I worried that the termites would mark us, putting an end to our spying, but they didn’t for some reason. I didn’t realize that I was being swayed by her poison even though I was helped by the system, while they were basically naked.

In the end, she skewered the one that was acting courageous and trying to bite her leg in the eye and broke the last one's neck.

The best method is to kill them as quickly and quietly as you can. That’s the only way to be sure that no one notices. You will need to hide the bodies though.

I charged toward her with my mandible straight and the aura of stab coating the edges and stabbed through her… afterimage, dealing with the termites she had only injected. The termite had gotten up. They system congratulated me for killing a Gluttonous Termite and granted me experience, but I had something else on my mind.

You didn’t poison her!
I had to see whether you could handle one on your own or you were simply a whistleblower. She looked at the termite that lay at my feet, chest blasted pen, and its fluids marring my face. Pretty impressive, but how do you plan to clean that mess?

I hadn’t thought about that.

We hid the bodies in the space between the grass shoots and pushed them down so they wouldn’t rise up. I had the brilliant idea of digging them a grave until Bella called me stupid. She didn’t tell me why it was such a bad idea.

We finished cleaning the place and were on our way, however, we had only just passed the advanced post that we entered, what can only be described as a battlefield.

It was fresh. The battle hadn’t happened long ago. The plants still bore signs of poison damage and the dirt still had the stench of death to it. Torn limbs littered the whole place. Most of them belonged to ants, legs, mandibles, all broken and mangled.

This is not the work of anyone sane. Bella commented.

Are you all alright? She asked. I was not. She understood and gave me time to adjust. The advanced post to our right was close enough that I could barely see it sticking out from above the grass shoots. I had an inkling that they were the culprit.
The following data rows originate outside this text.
(** A property of numbers that the patterns have, the shift primitive
    keeps and line 44 keeps, holds of the accumulated probe. *)
Lemma for_each_every (P : num -> Prop) (ns : list nat) (acc p : array)
  (w : world) :
  (forall i j, every P (pattern (cube w) i j)) ->
  (forall ar x y, every P ar -> every P (get_shifted_ar ar x y)) ->
  (forall n a b, (1 <= n)%nat -> P a -> P b ->
     P (fadd (fdiv (fmul a (of_nat (n - 1))) (of_nat n)) (fdiv b (of_nat n)))) ->
  (0 < R_Nx (cube w))%nat ->
  (forall n, In n ns -> (1 <= n)%nat) ->
  every P acc ->
  fst (for_each ns average_step acc w) = Ok p ->
  every P p.
Proof.
  intros Hdata Hshift Hstep. revert acc w Hdata.
  induction ns as [|n ns IH]; intros acc w Hdata Hx Hns Hacc Hp.
  - cbn in Hp. now injection Hp as <-.
  - cbn [for_each] in Hp. unfold bind in Hp.
    rewrite average_step_run in Hp by exact Hx. cbv zeta in Hp.
    rewrite slice_in_scan in Hp.
    destruct (in_scan (cube w) _); [|discriminate Hp].
    apply IH in Hp; auto.
    + intros m Hm. apply Hns. now right.
    + unfold running_average, add, div_s, mul_s.
      rewrite amap_amap, azip_amap.
      eapply every_azip; [|exact Hacc|].
      * intros a b Ha Hb. apply Hstep; [|exact Ha|exact Hb].
        apply Hns. now left.
      * unfold aligned_to. destruct (get_shift acc _).
        apply Hshift, Hdata.
Qed.

Lemma accumulate_probe_every (P : num -> Prop) (dc : DataCube) (probe : array) :
  (forall i j, every P (pattern dc i j)) ->
  (forall ar x y, every P ar -> every P (get_shifted_ar ar x y)) ->
  (forall n a b, (1 <= n)%nat -> P a -> P b ->
     P (fadd (fdiv (fmul a (of_nat (n - 1))) (of_nat n)) (fdiv b (of_nat n)))) ->
  result accumulate_probe dc = Ok probe ->
  every P probe.
Proof.
  intros Hdata Hshift Hstep. unfold result.
  rewrite accumulate_probe_run, slice_in_scan.
  destruct (in_scan dc (0%nat, 0%nat)) eqn:H00; [|discriminate].
  apply in_scan_origin in H00. intro H.
  apply (for_each_every P _ _ _ (start dc)) in H; auto.
  - tauto.
  - intros n Hn. unfold range in Hn. apply in_seq in Hn. lia.
Qed.

Lemma running_average_finite_nonneg (n : nat) (a b : num) :
  (1 <= n)%nat -> finite_nonneg a -> finite_nonneg b ->
  finite_nonneg
    (fadd (fdiv (fmul a (of_nat (n - 1))) (of_nat n)) (fdiv b (of_nat n))).
Proof.
  intros Hn [x [-> Hx]] [y [-> Hy]]. rewrite running_average_entry by exact Hn.
  eexists. split; [reflexivity|]. unfold Qcdiv.
  apply Qcplus_nonneg; repeat apply Qcmult_nonneg; auto;
    try apply Qcinv_nonneg; apply of_nat_nonneg.
Qed.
I was still lost in thoughts when Bella pushed me. Sentries, she said and we were hurrying to find a place to hide. We found a small burrow. It had seen usage because there were scents lingering inside, scents that belonged to ants, to ants I personally knew.

The 5555th soldier, the one who had almost gotten me killed and the hateful ones was here and alive. The scent was recent and if the following trail said anything they had been taken alive to the advanced post.

Turns out, there was no need to go around the advanced post, after all.